Software companies tend to be prime examples of this misguided busywork culture. There is often intense pressure to continually release new features and upgrades to products. The development team is expected to churn out a steady stream of product increments to show that they are adding value. However, much of this activity becomes useless busywork after a certain point.

Queueing Theory 101

This phenomenon can be explained by queueing theory – the mathematical study of waiting in lines. As Tom DeMarco wrote in “Slack: Getting Past Burnout, Busywork, and the Myth of Total Efficiency”, workers and tasks in a company form a queueing system. If all workers are 100% utilised, queues grow infinitely long and lead times stretch without bound. Companies need slack resources to absorb variation. Trying to keep everyone 100% busy all the time is thus self-defeating.

The Human Dimension

Studies have also shown that human cognitive resources are finite. We all have a limited capacity for productive focus and good decision making each day. Piling on more and more tasks leaves less mental energy for each task. Workers become ineffective at judging what activities are truly important versus those just designed to fill time. The quality of output suffers even as teams scramble to check more boxes.

Additionally, constant busyness leads to burnout over the long run. Workers never get the chance to recharge because they jump from one urgent task to the next. The resultant stress and exhaustion eventually sap motivation and creativity.

Alternative: Focus

Instead of keeping people busy for the sake of looking productive, organisations might choose to create focus. When clear priorities are set, teams have the space to deeply engage with tasks that really further core goals and objectives. Quality output that moves the needle earns more than quantity of output or hours logged.

Rather than endlessly generating and implementing new product features, software teams can choose to carefully consider business objectives and what features will have the biggest impact. Saying “no” to nonessential work is often healthier than taking it on just to keep programmers coding around the clock. Less can truly be more when it comes to productive and innovative software teams.

The Benefits of Downtime

In knowledge economy workplaces, ongoing learning uplifts both individual and organisational success. However, prioritising constant busyness leaves little room for employees to actively absorb new information or develop additional skills. Building protected time for learning into work schedules is thus hugely beneficial compared to attempting to eliminate all downtime.

Sufficient breathing room between intensive assignments provides cognitive space for individuals to deeply internalize and contextualise what they have already worked on. Lessons sink in better when folks have moments to pause and reflect on how the dots connect. Such periodic integration of experiences builds flexible knowledge that better transfers to future contexts.

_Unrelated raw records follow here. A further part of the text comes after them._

(* ===== verification/Logger.v ===== *)
(** * The logger: common/logger.c and common/logger.h

    The global level and stream, the streams that are open with what was written to them, and
    the composition of a message in the 8192-byte array [msg] of [do_log_msg]. *)

From stdpp Require Import pretty.
From Stdlib Require Import String.
From S2P Require Import Prelude CInt Format.

Open Scope string_scope.
Open Scope list_scope.
Open Scope Z_scope.

(** ** Data *)

Definition LOG_LEVEL_FATAL : Z := 0.
Definition LOG_LEVEL_ERROR : Z := 1.
Definition LOG_LEVEL_WARN : Z := 2.
Definition LOG_LEVEL_INFO : Z := 3.
Definition LOG_LEVEL_DEBUG : Z := 4.

Definition log_level_string : list string := ["FATAL"; "ERROR"; "WARN"; "INFO"; "DEBUG"].

Definition MSG_LEN : Z := 8192.

(** A [FILE *]: NULL is [None]; [stderr] is a stream like the others. *)
Definition file_t : Type := option positive.
Definition STDERR : positive := 1.

Record logger := mk_logger {
  _default_log_stream : file_t;
  _default_log_level : Z;
  streams : gmap positive (list byte);
}.

(** The state of a program that starts: [stderr] is open. *)
Definition logger_init : logger := mk_logger None LOG_LEVEL_ERROR {[ STDERR := [] ]}.

(** [fprintf(fp, "%s\n", msg)]; a closed stream is no stream. *)
Definition fputs_line (fp : positive) (msg : list byte) : cM logger unit := λ s,
  match streams s !! fp with
  | None => Undef UseAfterFree
  | Some out =>
      Done tt (mk_logger (_default_log_stream s) (_default_log_level s)
                 (<[fp := out ++ msg ++ [Byte.x0a]]> (streams s)))
  end.

(** ** Operations *)

Definition setup_logger (fd : file_t) (log_level : Z) : cM logger Z :=
  modify (λ s, mk_logger (match fd with None => Some STDERR | Some f => Some f end) log_level
                 (streams s));;
  mret 0.

Definition close_logger (fd : file_t) : cM logger unit :=
  match fd with
  | None => mret tt
  | Some f =>
      s ← get;
      check (bool_decide (is_Some (streams s !! f))) UseAfterFree;;
      put (mk_logger (_default_log_stream s) (_default_log_level s) (delete f (streams s)))
  end.

Definition logging_to_file (fp : positive) (level : Z) (msg : list byte) : cM logger unit :=
  fputs_line fp (c_string msg).

Definition logging_to_stderr (msg : list byte) : cM logger unit :=
  fputs_line STDERR (c_string msg).

(** [snprintf(msg + off, n, ...)] with output [out]: [n - 1] bytes of it at most, and a
    zero; nothing when [n] is 0. *)
Definition snprintf_at (msg : list byte) (off n : Z) (out : list byte) :
    cM logger (list byte * Z) :=
  if to_size n =? 0 then mret (msg, printf_result out)
  else
    let kept := take (Z.to_nat (to_size n - 1)) out ++ [Byte.x00] in
    check ((0 <=? off) && (off + Z.of_nat (length kept) <=? Z.of_nat (length msg))) OutOfBounds;;
    mret (splice (Z.to_nat off) kept msg, printf_result out).

(** [msg[i] = '\0']. *)
Definition put_nul (msg : list byte) (i : Z) : cM logger (list byte) :=
  check ((0 <=? i) && (i <? Z.of_nat (length msg))) OutOfBounds;;
  mret (<[Z.to_nat i := Byte.x00]> msg).

(** [msg] is written to [zc], or to [stderr]: the code behind the label [end]. *)
Definition emit (zc : file_t) (level : Z) (msg : list byte) : cM logger unit :=
  match zc with
  | Some fp => logging_to_file fp level msg
  | None => logging_to_stderr msg
  end.

(** The output of a format whose arguments must fit. *)
Definition sprintf (f : string) (args : list arg) : cM logger (list byte) :=
  match format f args with Some out => mret out | None => undef Uninitialised end.

(** The file, line and function of a call; NULL strings are [None]. *)
Record position := mk_position {
  in_file : option (list byte);
  at_line : Z;
  in_func : option (list byte);
}.

Definition do_log_msg (zc : file_t) (level : Z) (p : position) (fmt : string)
    (args : list arg) : cM logger unit :=
  tag ← (if (0 <=? level) && (level <? 5)
         then mret (nth (Z.to_nat level) log_level_string "") else undef OutOfBounds);
  let msg := replicate (Z.to_nat MSG_LEN) Byte.x00 in
  head ← sprintf "[%-5s] " [AStr (lit tag)];
  '(msg, written) ← snprintf_at msg 0 MSG_LEN head;
  if written <? 0 then mret tt
  else
    body ← sprintf fmt args;
    '(msg, r) ← snprintf_at msg written (MSG_LEN - written) body;
    written ← int_add written r;
    if written <? 0 then mret tt
    else if MSG_LEN - 1 <=? written then emit zc level msg
    else
      match in_file p, in_func p with
      | Some file, Some func =>
          if at_line p =? 0 then msg ← put_nul msg written; emit zc level msg
          else
            tail ← sprintf "   (%s:%d:%s)" [AStr file; AInt (at_line p); AStr func];
            '(msg, r) ← snprintf_at msg written (MSG_LEN - written) tail;
            written ← int_add written r;
            if written <? 0 then mret tt
            else msg ← put_nul msg written; emit zc level msg
      | _, _ => msg ← put_nul msg written; emit zc level msg
      end.

Definition log_msg (zc : file_t) (level : Z) (p : position) (fmt : string) (args : list arg) :
    cM logger unit :=
  s ← get;
  if _default_log_level s <? level then mret tt
  else do_log_msg zc level p fmt args.

(** The macros [LOGGING_FATAL] to [LOGGING_DEBUG]: the level and the position of the call are
    filled in, the stream is the default one. *)
Definition LOGGING (level : Z) (file : string) (line : Z) (func fmt : string)
    (args : list arg) : cM logger unit :=
  s ← get;
  log_msg (_default_log_stream s) level
    (mk_position (Some (lit file)) line (Some (lit func))) fmt args.

Definition LOGGING_FATAL := LOGGING LOG_LEVEL_FATAL.
Definition LOGGING_ERROR := LOGGING LOG_LEVEL_ERROR.
Definition LOGGING_WARN := LOGGING LOG_LEVEL_WARN.
Definition LOGGING_INFO := LOGGING LOG_LEVEL_INFO.
Definition LOGGING_DEBUG := LOGGING LOG_LEVEL_DEBUG.

(** ** Lemmas *)

(** The parts of a message. *)
Definition tag_of (level : Z) : list byte := lit (nth (Z.to_nat level) log_level_string "").
Definition head_of (level : Z) : list byte :=
  lit "[" ++ pad (mk_directive true false 5) (tag_of level) ++ lit "] ".
Definition tail_of (file : list byte) (line : Z) (func : list byte) : list byte :=
  lit "   (" ++ file ++ lit ":" ++ decimal line ++ lit ":" ++ func ++ lit ")".

Lemma pad_plain s : pad plain s = s.
Proof. done. Qed.

Lemma format_head level :
  format "[%-5s] " [AStr (tag_of level)] = Some (head_of level).
Proof.
  reflexivity.
Qed.

Lemma format_tail file line func :
  format "   (%s:%d:%s)" [AStr file; AInt line; AStr func] = Some (tail_of file line func).
Proof. reflexivity. Qed.

Lemma length_head level : 0 <= level < 5 → length (head_of level) = 8%nat.
Proof.
  intros H. assert (level = 0 ∨ level = 1 ∨ level = 2 ∨ level = 3 ∨ level = 4)
    as [->|[->|[->|[->| ->]]]] by lia; reflexivity.
Qed.

Lemma length_tail file line func : (4 <= length (tail_of file line func))%nat.
Proof. unfold tail_of. rewrite length_app. change (length (lit "   (")) with 4%nat. lia. Qed.

Lemma no_nul_head level : 0 <= level < 5 → no_nul (head_of level) = true.
Proof.
  intros H. assert (level = 0 ∨ level = 1 ∨ level = 2 ∨ level = 3 ∨ level = 4)
    as [->|[->|[->|[->| ->]]]] by lia; reflexivity.
Qed.

(** The array [msg] with the string [bs] in it and zeros behind. *)
Definition filled (bs : list byte) : list byte :=
  bs ++ replicate (Z.to_nat MSG_LEN - length bs) Byte.x00.

Lemma length_filled bs :
  Z.of_nat (length bs) <= MSG_LEN → Z.of_nat (length (filled bs)) = MSG_LEN.
Proof. intros H. unfold filled. rewrite length_app, length_replicate. lia. Qed.

Lemma filled_nil : replicate (Z.to_nat MSG_LEN) Byte.x00 = filled [].
Proof. unfold filled. by rewrite app_nil_l, Nat.sub_0_r. Qed.

Lemma c_string_filled bs :
  no_nul bs = true → Z.of_nat (length bs) < MSG_LEN → c_string (filled bs) = bs.
Proof.
  intros Hn Hl. unfold filled.
  destruct (Z.to_nat MSG_LEN - length bs)%nat as [|n] eqn:E; [lia|]. by apply c_string_nul.
Qed.

(** An [snprintf] behind the string in [msg] appends as much of its output as fits. *)
Lemma snprintf_append bs out s :
  Z.of_nat (length bs) < MSG_LEN →
  let bs' := bs ++ take (Z.to_nat (MSG_LEN - 1) - length bs) out in
  snprintf_at (filled bs) (Z.of_nat (length bs)) (MSG_LEN - Z.of_nat (length bs)) out s
  = Done (filled bs', printf_result out) s.
Proof.
  intros Hl. unfold snprintf_at.
  assert (Hm : MSG_LEN <= SIZE_MAX) by done.
  rewrite to_size_id by lia. rewrite (proj2 (Z.eqb_neq _ _)) by lia.
  replace (Z.to_nat (MSG_LEN - Z.of_nat (length bs) - 1))
    with (Z.to_nat (MSG_LEN - 1) - length bs)%nat by lia.
  set (k := take _ out). set (kept := k ++ [Byte.x00]).
  assert (Hk : (length k <= Z.to_nat (MSG_LEN - 1) - length bs)%nat).
  { unfold k. rewrite length_take. lia. }
  assert (Hkept : length kept = S (length k)) by (unfold kept; rewrite length_app; cbn; lia).
  rewrite Hkept, length_filled by lia.
  assert (Hb : (0 <=? Z.of_nat (length bs)) && (Z.of_nat (length bs) + Z.of_nat (S (length k))
                 <=? MSG_LEN) = true).
  { apply andb_true_iff. split; apply Z.leb_le; lia. }
  rewrite Hb. unfold check. rewrite bind_ret. do 3 f_equal.
  unfold splice, filled. rewrite Nat2Z.id, Hkept, take_app_length, <- app_assoc. f_equal.
  unfold kept. rewrite <- app_assoc. f_equal. rewrite drop_app_ge by lia.
  rewrite drop_replicate, length_app.
  replace (Z.to_nat MSG_LEN - length bs - (length bs + S (length k) - length bs))%nat
    with (Z.to_nat MSG_LEN - (length bs + length k) - 1)%nat by lia.
  destruct (Z.to_nat MSG_LEN - (length bs + length k))%nat as [|m] eqn:E; [lia|].
  cbn. by rewrite Nat.sub_0_r.
Qed.

Lemma put_nul_filled bs s :
  Z.of_nat (length bs) < MSG_LEN →
  put_nul (filled bs) (Z.of_nat (length bs)) s = Done (filled bs) s.
Proof.
  intros Hl. unfold put_nul. rewrite length_filled by lia.
  rewrite (proj2 (Z.leb_le _ _)), (proj2 (Z.ltb_lt _ _)) by lia. cbn [andb check].
  rewrite bind_ret, Nat2Z.id. unfold mret, cM_ret. f_equal. unfold filled.
  destruct (Z.to_nat MSG_LEN - length bs)%nat as [|m] eqn:E; [lia|].
  apply list_insert_id. by rewrite lookup_app_r, Nat.sub_diag by lia.
Qed.

Lemma printf_result_ok out :
  Z.of_nat (length out) <= INT_MAX → printf_result out = Z.of_nat (length out).
Proof. intros H. unfold printf_result. by rewrite (proj2 (Z.leb_le _ _)). Qed.

(** [out] appended, as a line, to the stream behind [zc]. *)
Definition appended (zc : file_t) (line : list byte) (s : logger) : option logger :=
  let fp := match zc with Some f => f | None => STDERR end in
  old ← streams s !! fp;
  Some (mk_logger (_default_log_stream s) (_default_log_level s)
          (<[fp := old ++ line ++ [Byte.x0a]]> (streams s))).

Lemma emit_filled zc level bs s s' :
  no_nul bs = true → Z.of_nat (length bs) < MSG_LEN → appended zc bs s = Some s' →
  emit zc level (filled bs) s = Done tt s'.
Proof.
  intros Hn Hl Ha. unfold emit, logging_to_file, logging_to_stderr.
  rewrite c_string_filled by done. unfold appended in Ha. destruct zc as [f|];
    unfold fputs_line; destruct (streams s !! _); simplify_eq/=; done.
Qed.

Lemma sprintf_ok fmt args out s : format fmt args = Some out → sprintf fmt args s = Done out s.
Proof. unfold sprintf. by intros ->. Qed.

Dedicated downtime also makes room for individuals to proactively seek out cutting edge knowledge in their domain. Workers use the time to read journals, take online courses, attend conferences, engage mentors and collaborate with peers in the field. Through these networks, they rapidly update understanding and hone best practices awareness. Organisations thrive when individuals return to apply these learnings to internal initiatives.

Importantly,downtime allows employees to pursue self-directed skill building aligned to their own person al and career needs, not just immediate organisational requirements. When individuals direct their own learning, intrinsic motivations energise mastery far beyond what imposed trainings can deliver. Carving space for self-improvement helps attract and retain top talent as well.

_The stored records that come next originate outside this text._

(* ===== verification/JobQueueSpec.v ===== *)
(** * The job queue refines a list: common/thpool.c, lines 313-393

    The life of the linked queue of [JobQueue] in the hands of one thread at a time: nodes are
    allocated and pushed as thpool_add_work does it, pulled, read and freed as thread_do does it,
    and cleared as thpool_destroy does it.  The specification is a list of jobs. *)

From S2P Require Import Prelude CInt JobQueue.

Open Scope Z_scope.

(** A job as the caller sees it: the function and its argument. *)
Definition job : Type := positive * Z.

(** ** The operations on the linked queue *)

(** thpool_add_work: the node, and jobqueue_push. *)
Definition add_work (j : job) : cM thpool_job_queue_t unit :=
  a ← malloc_job j.1 j.2; jobqueue_push a.

(** thread_do: jobqueue_pull, the function and the argument read, the node freed. *)
Definition take_work : cM thpool_job_queue_t (option job) :=
  '(p, _) ← jobqueue_pull;
  match p with
  | Null => mret None
  | _ => '(_, n) ← load p; free_job p;; mret (Some (function n, args n))
  end.

(** jobqueue_clear. *)
Fixpoint clear_loop (fuel : nat) : cM thpool_job_queue_t unit :=
  match fuel with
  | O => out_of_fuel
  | S fuel =>
      q ← get;
      if len q =? 0 then mret tt
      else '(p, _) ← jobqueue_pull; free_job p;; clear_loop fuel
  end.

Definition jobqueue_clear (fuel : nat) : cM thpool_job_queue_t unit := clear_loop fuel;; jobqueue_clear_end.

Inductive op := Add (j : job) | Take | Clear.

(** What an operation returns: the job taken. *)
Definition run_op (fuel : nat) (o : op) : cM thpool_job_queue_t (option job) :=
  match o with
  | Add j => add_work j;; mret None
  | Take => take_work
  | Clear => jobqueue_clear fuel;; mret None
  end.

Fixpoint run_ops (fuel : nat) (os : list op) : cM thpool_job_queue_t (list (option job)) :=
  match os with
  | [] => mret []
  | o :: os => r ← run_op fuel o; rs ← run_ops fuel os; mret (r :: rs)
  end.

Definition new_queue : thpool_job_queue_t := mk_job_queue Null Null 0 ∅ 1.

(** ** The specification *)

Definition spec_op (o : op) (l : list job) : option job * list job :=
  match o with
  | Add j => (None, l ++ [j])
  | Take => (head l, tail l)
  | Clear => (None, [])
  end.

Fixpoint spec_ops (os : list op) (l : list job) : list (option job) * list job :=
  match os with
  | [] => ([], l)
  | o :: os => let (r, l) := spec_op o l in let (rs, l) := spec_ops os l in (r :: rs, l)
  end.

Fixpoint count_adds (os : list op) : nat :=
  match os with [] => 0 | Add _ :: os => S (count_adds os) | _ :: os => count_adds os end.

(** ** Well-formed queues *)

Definition job_at (q : thpool_job_queue_t) (a : positive) : option job := (λ n, (function n, args n)) <$> nodes q !! a.

(** The linked nodes are [l]; exactly they are allocated, below the next address; and they
    hold the jobs [js]. *)
Record wf (q : thpool_job_queue_t) (l : list positive) (js : list job) : Prop := {
  wf_repr : queue_repr q l;
  wf_dom : ∀ a, is_Some (nodes q !! a) ↔ a ∈ l;
  wf_fresh : ∀ a, a ∈ l → (a < fresh q)%positive;
  wf_jobs : Forall2 (λ a j, job_at q a = Some j) l js;
}.

Lemma wf_new : wf new_queue [] [].
Proof.
  split; [split; try done; constructor| | |done].
  - intros a. cbn. rewrite lookup_empty, elem_of_nil. split; [by intros [? ?]|done].
  - intros a ?%elem_of_nil. done.
Qed.

Lemma wf_length q l js : wf q l js → length js = length l.
Proof. intros H. by rewrite (Forall2_length _ _ _ (wf_jobs _ _ _ H)). Qed.

Lemma jobs_ext q q' l js :
  (∀ a, a ∈ l → job_at q' a = job_at q a) →
  Forall2 (λ a j, job_at q a = Some j) l js → Forall2 (λ a j, job_at q' a = Some j) l js.
Proof.
  intros H Hj. induction Hj as [|a j l js Ha Hj IH]; constructor; [rewrite H; [done|by left]|].
  apply IH. intros x Hx. apply H. by right.
Qed.

Lemma add_work_ok q l js j :
  wf q l js → len q < INT_MAX →
  ∃ q', add_work j q = Done tt q' ∧ wf q' (l ++ [fresh q]) (js ++ [j]).
Proof.
  intros [Hr Hd Hf Hj] Hlen. set (a := fresh q).
  assert (Ha : a ∉ l) by (intros Hin%Hf; unfold a in *; lia).
  set (q1 := mk_job_queue (front q) (rear q) (len q) (<[a := mk_job_node Junk j.1 j.2]> (nodes q)) (Pos.succ a)).
  assert (Hr1 : queue_repr q1 l) by by apply queue_repr_malloc.
  assert (Hn : nodes q1 !! a = Some (mk_job_node Junk j.1 j.2)) by apply lookup_insert_eq.
  exists (linked a (mk_job_node Junk j.1 j.2) l q1). split.
  - unfold add_work. rewrite (bind_done _ _ _ a q1) by done. rewrite (jobqueue_push_run _ _ _ _ Hr1 Hn Ha).
    rewrite decide_True; [done|]. pose proof (repr_len _ _ Hr). cbn. int_unfold. lia.
  - split.
    + by apply linked_repr.
    + intros x. rewrite linked_dom by done. unfold q1. cbn [nodes]. rewrite elem_of_app, list_elem_of_singleton.
      destruct (decide (a = x)) as [<-|Hne]; [rewrite lookup_insert_eq; split; [by right|by eexists]|].
      rewrite lookup_insert_ne, Hd by done. naive_solver.
    + intros x [Hx%Hf| ->%list_elem_of_singleton]%elem_of_app; cbn; unfold a in *; lia.
    + assert (Hjob : ∀ x, job_at (linked a (mk_job_node Junk j.1 j.2) l q1) x = job_at q1 x) by (intros x; by apply linked_nodes).
      apply Forall2_app; [|constructor; [|constructor]; rewrite Hjob; unfold job_at; rewrite Hn; by destruct j].
      eapply jobs_ext; [|exact Hj]. intros x Hx. rewrite Hjob. unfold job_at, q1. cbn [nodes].
      by rewrite lookup_insert_ne by set_solver.
Qed.

(** A pull and the free of what it returns. *)
Lemma pull_free_ok q a l j js :
  wf q (a :: l) (j :: js) → len q <= INT_MAX →
  ∃ q1 n, jobqueue_pull q = Done (Ptr a, has_more (a :: l)) q1 ∧ load (Ptr a) q1 = Done (a, n) q1 ∧
    (function n, args n) = j ∧ free_job (Ptr a) q1 = Done tt (set_nodes (delete a (nodes q1)) q1) ∧
    wf (set_nodes (delete a (nodes q1)) q1) l js.
Proof.
  intros [Hr Hd Hf Hj] Hlen. assert (is_Some (nodes q !! a)) as [n Hn] by (apply Hd; by left).
  assert (Hal : a ∉ l) by by pose proof (repr_nodup _ _ Hr) as [? _]%NoDup_cons.
  apply Forall2_cons in Hj as [Hj1 Hm]. unfold job_at in Hj1. rewrite Hn in Hj1. injection Hj1 as Hj1.
  exists (unlinked (a :: l) q), n. split_and!; [|by apply load_ptr; rewrite unlinked_nodes|done| |].
  - rewrite (jobqueue_pull_run q (a :: l)); [done|done|]. pose proof (repr_len _ _ Hr). int_unfold. lia.
  - unfold free_job. rewrite (bind_done _ _ _ (a, n) (unlinked (a :: l) q)); [done|]. apply load_ptr. by rewrite unlinked_nodes.
  - rewrite unlinked_nodes. split.
    + apply unlinked_repr in Hr. cbn [tail] in Hr. rewrite <- (unlinked_nodes q (a :: l)). by apply queue_repr_free.
    + intros x. cbn [nodes set_nodes]. destruct (decide (a = x)) as [<-|Hne].
      * rewrite lookup_delete_eq. split; [by intros [? ?]|by intros ?].
      * rewrite lookup_delete_ne, Hd by done. set_solver.
    + intros x Hx. cbn [fresh set_nodes]. rewrite unlinked_fresh. apply Hf. by right.
    + eapply jobs_ext; [|exact Hm]. intros x Hx. unfold job_at. cbn [nodes set_nodes].
      by rewrite lookup_delete_ne by set_solver.
Qed.

Lemma pull_empty q js : wf q [] js → js = [] ∧ jobqueue_pull q = Done (Null, false) q.
Proof.
  intros [Hr _ _ Hj]. split; [by apply Forall2_nil_inv_l in Hj|]. rewrite (jobqueue_pull_run q []); [done|done|].
  pose proof (repr_len _ _ Hr). cbn in *. int_unfold. lia.
Qed.

Lemma wf_cons q l j js : wf q l (j :: js) → ∃ a l', l = a :: l'.
Proof. intros H%wf_length. destruct l as [|a l]; [done|by eexists _, _]. Qed.

Lemma take_work_ok q l js :
  wf q l js → len q <= INT_MAX → ∃ q', take_work q = Done (head js) q' ∧ wf q' (tail l) (tail js).
Proof.
  intros H Hlen. destruct js as [|j js].
  - pose proof (wf_length _ _ _ H). destruct l; [|done]. destruct (pull_empty _ _ H) as [_ Hp]. exists q. split; [|done].
    unfold take_work. by rewrite (bind_done _ _ _ _ _ Hp).
  - destruct (wf_cons _ _ _ _ H) as (a & l' & ->).
    destruct (pull_free_ok q a l' j js H Hlen) as (q1 & n & Hp & Hl & Hj & Hfree & Hwf). eexists. split; [|exact Hwf].
    unfold take_work. rewrite (bind_done _ _ _ _ _ Hp), (bind_done _ _ _ _ _ Hl), (bind_done _ _ _ _ _ Hfree). by rewrite Hj.
Qed.

Lemma clear_ok fuel q l js :
  wf q l js → len q <= INT_MAX → (length l < fuel)%nat → ∃ q', jobqueue_clear fuel q = Done tt q' ∧ wf q' [] [].
Proof.
  intros H Hlen Hfuel. assert (∃ q', clear_loop fuel q = Done tt q' ∧ wf q' [] []) as (q' & Hc & Hwf).
  { revert q l js H Hlen Hfuel. induction fuel as [|fuel IH]; intros q l js H Hlen Hfuel; [lia|].
    pose proof (repr_len _ _ (wf_repr _ _ _ H)) as Hl. pose proof (wf_length _ _ _ H) as Hjl. cbn [clear_loop].
    rewrite bind_get. destruct l as [|a l].
    - rewrite Hl. destruct js; [|done]. by exists q.
    - destruct js as [|j js]; [done|]. destruct (pull_free_ok q a l j js H Hlen) as (q1 & n & Hp & _ & _ & Hfree & Hwf).
      rewrite Hl. cbn [length]. rewrite (proj2 (Z.eqb_neq _ _)) by lia.
      rewrite (bind_done _ _ _ _ _ Hp), (bind_done _ _ _ _ _ Hfree). eapply IH; [exact Hwf| |cbn in Hfuel; lia].
      pose proof (repr_len _ _ (wf_repr _ _ _ Hwf)). cbn [length] in *. lia. }
  unfold jobqueue_clear. rewrite (bind_done _ _ _ _ _ Hc). rewrite jobqueue_clear_end_run. eexists. split; [done|].
  destruct Hwf as [[Hf1 Hf2 Hf3 Hf4] Hd Hfr Hj]. split; try done.
Qed.

Lemma run_ops_ok fuel os q l js :
  wf q l js → Z.of_nat (length l + count_adds os) <= INT_MAX → (length l + count_adds os < fuel)%nat →
  ∃ q' l', run_ops fuel os q = Done (fst (spec_ops os js)) q' ∧ wf q' l' (snd (spec_ops os js)).
Proof.
  revert q l js. induction os as [|o os IH]; intros q l js H Hmax Hfuel; [by exists q, l|].
  pose proof (repr_len _ _ (wf_repr _ _ _ H)) as Hl. pose proof (wf_length _ _ _ H) as Hjl. cbn [run_ops spec_ops].
  assert (∃ q1 l1, run_op fuel o q = Done (fst (spec_op o js)) q1 ∧ wf q1 l1 (snd (spec_op o js)) ∧
    (length l1 + count_adds os <= length l + count_adds (o :: os))%nat) as (q1 & l1 & Hrun & Hwf & Hadds).
  { destruct o as [j| |]; cbn [run_op spec_op fst snd].
    - change (count_adds (Add j :: os)) with (S (count_adds os)) in *.
      destruct (add_work_ok q l js j H) as (q1 & Hadd & Hwf); [lia|]. eexists q1, _. split_and!; [|exact Hwf|rewrite length_app; cbn; lia].
      by rewrite (bind_done _ _ _ _ _ Hadd).
    - change (count_adds (Take :: os)) with (count_adds os) in *.
      destruct (take_work_ok q l js H) as (q1 & Htake & Hwf); [lia|]. exists q1, (tail l). split_and!; [done|done|].
      destruct l; cbn; lia.
    - change (count_adds (Clear :: os)) with (count_adds os) in *.
      destruct (clear_ok fuel q l js H) as (q1 & Hclear & Hwf); [lia|lia|]. exists q1, []. split_and!; [|done|cbn; lia].
      by rewrite (bind_done _ _ _ _ _ Hclear). }
  rewrite (bind_done _ _ _ _ _ Hrun). destruct (IH q1 l1 _ Hwf) as (q2 & l2 & Hrun2 & Hwf2); [lia|lia|].
  destruct (spec_op o js) as [r js1]. cbn [fst snd] in *. destruct (spec_ops os js1) as [rs js2]. cbn [fst snd] in *.
  rewrite (bind_done _ _ _ _ _ Hrun2). by exists q2, l2.
Qed.

(** C9: the linked queue is well-formed under every sequence of operations, and it is a list
    of jobs: whatever is added, taken and cleared in whatever order, as long as no more than
    INT_MAX jobs are added, no operation is undefined, jobs are taken in the order in which they
    were added, taking from the empty queue gives NULL, front, rear, length and the links agree,
    and the allocated nodes are exactly those in the queue: no node is lost, freed twice or used
    after its free. *)
Theorem jobqueue_well_formed os :
  Z.of_nat (count_adds os) <= INT_MAX →
  ∃ q l, run_ops (S (count_adds os)) os new_queue = Done (fst (spec_ops os [])) q ∧
    queue_repr q l ∧ (∀ a, is_Some (nodes q !! a) ↔ a ∈ l) ∧ Forall2 (λ a j, job_at q a = Some j) l (snd (spec_ops os [])).
Proof.
  intros H. destruct (run_ops_ok (S (count_adds os)) os new_queue [] [] wf_new H ltac:(cbn; lia)) as (q & l & Hrun & []).
  by exists q, l.
Qed.

Lemma jobqueue_well_formed_witness :
  let os := [Add (1%positive, 10); Add (2%positive, 20); Take; Add (3%positive, 30); Take; Take; Take; Add (4%positive, 40); Clear; Add (5%positive, 50)] in
  ∃ q l, run_ops 6 os new_queue
    = Done [None; None; Some (1%positive, 10); None; Some (2%positive, 20); Some (3%positive, 30); None; None; None; None] q ∧
    queue_repr q l ∧ (∀ a, is_Some (nodes q !! a) ↔ a ∈ l) ∧ Forall2 (λ a j, job_at q a = Some j) l [(5%positive, 50)].
Proof. intros os. refine (jobqueue_well_formed os _). vm_compute. discriminate. Defined.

Of course, workers also benefit from downtime that simply allows their brains to recharge after intense problem solving. Neural networks expend significant energy forming new connections demanded by complex tasks. Regular periods of low external stimuli are crucial for restoring the actual physical infrastructure enabling learning in the first place.

Rather than something to eliminate through added busywork, downtime facilitates ongoing renewal that powers future performance. Knowledge workers’ most precious asset is the human capacity for rapidly acquiring and applying new understanding. Protecting time and space for learning may thus provide the highest organizational return on investment of any activity, busy or not.

Finally, downtime provides the space to surface and reflect on both personal and shared assumptions and beliefs about the way the work works (i.e. the opportunity for organisational psychotherapy, whether facilitated or self-directed).

Summary

The impulse to minimise any workspace downtime is understandable but misplaced. Workers and companies both thrive when space is made for deliberate thinking, creative ideation, restoration, reflection, and collaboration. The busiest person in the office is rarely the most productive or effective. Organisations migh better choose to create focus for employees rather than frenetic stimulation. Whether explained through queueing theory or basic human psychology, purposeful work will always trump mindless busyness.